(* ===== verification/DeepCopyControlPlaneV1beta1.v ===== *)
(** The deep copies of the API of the control-plane provider, version v1beta1
    ([controlplane/api/v1beta1/zz_generated.deepcopy.go]). [T_shape] is the
    type [T] with its fields in their order. *)

From S2P Require Import Prelude GoStd Effects Memory Converting ExternalTypes DeepCopyBootstrapV1beta1.

Section Copies.
Context `{Signature} `{!ExternalTypes}.

(** ** The types *)

Definition KThreesControlPlaneMachineTemplate_shape : shape :=
  Struct
    [("ObjectMeta", ClusterObjectMeta_shape)].

Definition RemediationStrategy_shape : shape :=
  Struct
    [("MaxRetry", Pointer (Basic TInt)); ("RetryPeriod", Duration_shape);
     ("MinHealthyPeriod", Pointer Duration_shape)].

Definition KThreesControlPlaneSpec_shape : shape :=
  Struct
    [("Replicas", Pointer (Basic TInt)); ("Version", Basic TString);
     ("InfrastructureTemplate", ObjectReference_shape);
     ("KThreesConfigSpec", KThreesConfigSpec_shape); ("UpgradeAfter", Pointer Time_shape);
     ("NodeDrainTimeout", Pointer Duration_shape);
     ("MachineTemplate", KThreesControlPlaneMachineTemplate_shape);
     ("RemediationStrategy", Pointer RemediationStrategy_shape)].

Definition LastRemediationStatus_shape : shape :=
  Struct
    [("Machine", Basic TString); ("Timestamp", Time_shape); ("RetryCount", Basic TInt)].

Definition KThreesControlPlaneStatus_shape : shape :=
  Struct
    [("Selector", Basic TString); ("Replicas", Basic TInt); ("UpdatedReplicas", Basic TInt);
     ("ReadyReplicas", Basic TInt); ("UnavailableReplicas", Basic TInt);
     ("Initialized", Basic TBool); ("Ready", Basic TBool); ("FailureReason", Basic TString);
     ("FailureMessage", Pointer (Basic TString)); ("ObservedGeneration", Basic TInt);
     ("Conditions", Slice Condition_shape);
     ("LastRemediation", Pointer LastRemediationStatus_shape)].

Definition KThreesControlPlane_shape : shape :=
  Struct
    [("TypeMeta", TypeMeta_shape); ("ObjectMeta", ObjectMeta_shape);
     ("Spec", KThreesControlPlaneSpec_shape); ("Status", KThreesControlPlaneStatus_shape)].

Definition KThreesControlPlaneList_shape : shape :=
  Struct
    [("TypeMeta", TypeMeta_shape); ("ListMeta", ListMeta_shape);
     ("Items", Slice KThreesControlPlane_shape)].

(** ** The functions *)

Definition KThreesControlPlaneMachineTemplate_DeepCopyInto : action :=
  struct_into
    [("ObjectMeta", ClusterObjectMeta_DeepCopyInto)].

Definition KThreesControlPlaneMachineTemplate_DeepCopy : option ptr -> M memory (option ptr) :=
  deep_copy KThreesControlPlaneMachineTemplate_shape KThreesControlPlaneMachineTemplate_DeepCopyInto.

Definition RemediationStrategy_DeepCopyInto : action :=
  struct_into
    [("MaxRetry", if_set (new_then (Basic TInt) copy_value)); ("RetryPeriod", copy_value);
     ("MinHealthyPeriod", if_set (new_then Duration_shape copy_value))].

Definition RemediationStrategy_DeepCopy : option ptr -> M memory (option ptr) :=
  deep_copy RemediationStrategy_shape RemediationStrategy_DeepCopyInto.

Definition KThreesControlPlaneSpec_DeepCopyInto : action :=
  struct_into
    [("Replicas", if_set (new_then (Basic TInt) copy_value));
     ("InfrastructureTemplate", copy_value);
     ("KThreesConfigSpec", KThreesConfigSpec_DeepCopyInto);
     ("UpgradeAfter", if_set (new_copy Time_DeepCopy));
     ("NodeDrainTimeout", if_set (new_then Duration_shape copy_value));
     ("MachineTemplate", KThreesControlPlaneMachineTemplate_DeepCopyInto);
     ("RemediationStrategy", if_set (new_then RemediationStrategy_shape RemediationStrategy_DeepCopyInto))].

Definition KThreesControlPlaneSpec_DeepCopy : option ptr -> M memory (option ptr) :=
  deep_copy KThreesControlPlaneSpec_shape KThreesControlPlaneSpec_DeepCopyInto.

Definition LastRemediationStatus_DeepCopyInto : action :=
  struct_into
    [("Timestamp", Time_DeepCopyInto)].

Definition LastRemediationStatus_DeepCopy : option ptr -> M memory (option ptr) :=
  deep_copy LastRemediationStatus_shape LastRemediationStatus_DeepCopyInto.

Definition KThreesControlPlaneStatus_DeepCopyInto : action :=
  struct_into
    [("FailureMessage", if_set (new_then (Basic TString) copy_value));
     ("Conditions", if_set (make_each Condition_shape Condition_DeepCopyInto));
     ("LastRemediation", if_set (new_then LastRemediationStatus_shape LastRemediationStatus_DeepCopyInto))].

Definition KThreesControlPlaneStatus_DeepCopy : option ptr -> M memory (option ptr) :=
  deep_copy KThreesControlPlaneStatus_shape KThreesControlPlaneStatus_DeepCopyInto.

Definition KThreesControlPlane_DeepCopyInto : action :=
  struct_into
    [("TypeMeta", copy_value); ("ObjectMeta", ObjectMeta_DeepCopyInto);
     ("Spec", KThreesControlPlaneSpec_DeepCopyInto);
     ("Status", KThreesControlPlaneStatus_DeepCopyInto)].

Definition KThreesControlPlane_DeepCopy : option ptr -> M memory (option ptr) :=
  deep_copy KThreesControlPlane_shape KThreesControlPlane_DeepCopyInto.

Definition KThreesControlPlane_DeepCopyObject : option ptr -> M memory interface :=
  deep_copy_object "KThreesControlPlane" KThreesControlPlane_DeepCopy.

Definition KThreesControlPlaneList_DeepCopyInto : action :=
  struct_into
    [("TypeMeta", copy_value); ("ListMeta", ListMeta_DeepCopyInto);
     ("Items", if_set (make_each KThreesControlPlane_shape KThreesControlPlane_DeepCopyInto))].

Definition KThreesControlPlaneList_DeepCopy : option ptr -> M memory (option ptr) :=
  deep_copy KThreesControlPlaneList_shape KThreesControlPlaneList_DeepCopyInto.

Definition KThreesControlPlaneList_DeepCopyObject : option ptr -> M memory interface :=
  deep_copy_object "KThreesControlPlaneList" KThreesControlPlaneList_DeepCopy.

(** All of them, each with the type that it copies. *)
Definition deep_copies : list (shape * (option ptr -> M memory (option ptr))) :=
  [(KThreesControlPlaneMachineTemplate_shape, KThreesControlPlaneMachineTemplate_DeepCopy);
   (RemediationStrategy_shape, RemediationStrategy_DeepCopy);
   (KThreesControlPlaneSpec_shape, KThreesControlPlaneSpec_DeepCopy);
   (LastRemediationStatus_shape, LastRemediationStatus_DeepCopy);
   (KThreesControlPlaneStatus_shape, KThreesControlPlaneStatus_DeepCopy);
   (KThreesControlPlane_shape, KThreesControlPlane_DeepCopy);
   (KThreesControlPlaneList_shape, KThreesControlPlaneList_DeepCopy)].

Definition object_copies :
    list (string * (option ptr -> M memory (option ptr)) * (option ptr -> M memory interface)) :=
  [("KThreesControlPlane", KThreesControlPlane_DeepCopy, KThreesControlPlane_DeepCopyObject);
   ("KThreesControlPlaneList", KThreesControlPlaneList_DeepCopy, KThreesControlPlaneList_DeepCopyObject)].

(** ** They copy deeply *)

Lemma KThreesControlPlaneMachineTemplate_copies_c1 :
  copies KThreesControlPlaneMachineTemplate_shape KThreesControlPlaneMachineTemplate_DeepCopyInto.
Proof. struct_copies_go. Qed.
Hint Resolve KThreesControlPlaneMachineTemplate_copies_c1 : deep_copy.

Lemma RemediationStrategy_copies_c1 :
  copies RemediationStrategy_shape RemediationStrategy_DeepCopyInto.
Proof. struct_copies_go. Qed.
Hint Resolve RemediationStrategy_copies_c1 : deep_copy.

Lemma KThreesControlPlaneSpec_copies_c1 :
  copies KThreesControlPlaneSpec_shape KThreesControlPlaneSpec_DeepCopyInto.
Proof. struct_copies_go. Qed.
Hint Resolve KThreesControlPlaneSpec_copies_c1 : deep_copy.

Lemma LastRemediationStatus_copies_c1 :
  copies LastRemediationStatus_shape LastRemediationStatus_DeepCopyInto.
Proof. struct_copies_go. Qed.
Hint Resolve LastRemediationStatus_copies_c1 : deep_copy.

Lemma KThreesControlPlaneStatus_copies_c1 :
  copies KThreesControlPlaneStatus_shape KThreesControlPlaneStatus_DeepCopyInto.
Proof. struct_copies_go. Qed.
Hint Resolve KThreesControlPlaneStatus_copies_c1 : deep_copy.

Lemma KThreesControlPlane_copies_c1 :
  copies KThreesControlPlane_shape KThreesControlPlane_DeepCopyInto.
Proof. struct_copies_go. Qed.
Hint Resolve KThreesControlPlane_copies_c1 : deep_copy.

Lemma KThreesControlPlaneList_copies_c1 :
  copies KThreesControlPlaneList_shape KThreesControlPlaneList_DeepCopyInto.
Proof. struct_copies_go. Qed.
Hint Resolve KThreesControlPlaneList_copies_c1 : deep_copy.

Lemma deep_copies_c1 : Forall (fun c => copies_ptr c.1 c.2) deep_copies.
Proof. repeat (constructor; [apply deep_copy_copies; eauto with deep_copy|]); constructor. Qed.

(** The fields of each type have distinct names. *)
Lemma KThreesControlPlaneMachineTemplate_wf_c1 : wf KThreesControlPlaneMachineTemplate_shape = true.
Proof. wf_go. Qed.
Hint Resolve KThreesControlPlaneMachineTemplate_wf_c1 : wf.
Lemma RemediationStrategy_wf_c1 : wf RemediationStrategy_shape = true.
Proof. wf_go. Qed.
Hint Resolve RemediationStrategy_wf_c1 : wf.
Lemma KThreesControlPlaneSpec_wf_c1 : wf KThreesControlPlaneSpec_shape = true.
Proof. wf_go. Qed.
Hint Resolve KThreesControlPlaneSpec_wf_c1 : wf.
Lemma LastRemediationStatus_wf_c1 : wf LastRemediationStatus_shape = true.
Proof. wf_go. Qed.
Hint Resolve LastRemediationStatus_wf_c1 : wf.
Lemma KThreesControlPlaneStatus_wf_c1 : wf KThreesControlPlaneStatus_shape = true.
Proof. wf_go. Qed.
Hint Resolve KThreesControlPlaneStatus_wf_c1 : wf.
Lemma KThreesControlPlane_wf_c1 : wf KThreesControlPlane_shape = true.
Proof. wf_go. Qed.
Hint Resolve KThreesControlPlane_wf_c1 : wf.
Lemma KThreesControlPlaneList_wf_c1 : wf KThreesControlPlaneList_shape = true.
Proof. wf_go. Qed.
Hint Resolve KThreesControlPlaneList_wf_c1 : wf.
End Copies.

#[export] Hint Resolve
  KThreesControlPlaneMachineTemplate_wf_c1
  RemediationStrategy_wf_c1
  KThreesControlPlaneSpec_wf_c1
  LastRemediationStatus_wf_c1
  KThreesControlPlaneStatus_wf_c1
  KThreesControlPlane_wf_c1
  KThreesControlPlaneList_wf_c1 : wf.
****************
**ACTIVITY**
Nothing but the lines from the one with "Hint Resolve KThreesControlPlaneStatus_wf_c1" through the last line of the entries should be repeated, and those exactly.

**EXPECTED OUTPUT**
Hint Resolve KThreesControlPlaneStatus_wf_c1 : wf.
Lemma KThreesControlPlane_wf_c1 : wf KThreesControlPlane_shape = true.
Proof. wf_go. Qed.
Hint Resolve KThreesControlPlane_wf_c1 : wf.
Lemma KThreesControlPlaneList_wf_c1 : wf KThreesControlPlaneList_shape = true.
Proof. wf_go. Qed.
Hint Resolve KThreesControlPlaneList_wf_c1 : wf.
End Copies.

#[export] Hint Resolve
  KThreesControlPlaneMachineTemplate_wf_c1
  RemediationStrategy_wf_c1
  KThreesControlPlaneSpec_wf_c1
  LastRemediationStatus_wf_c1
  KThreesControlPlaneStatus_wf_c1
  KThreesControlPlane_wf_c1
  KThreesControlPlaneList_wf_c1 : wf.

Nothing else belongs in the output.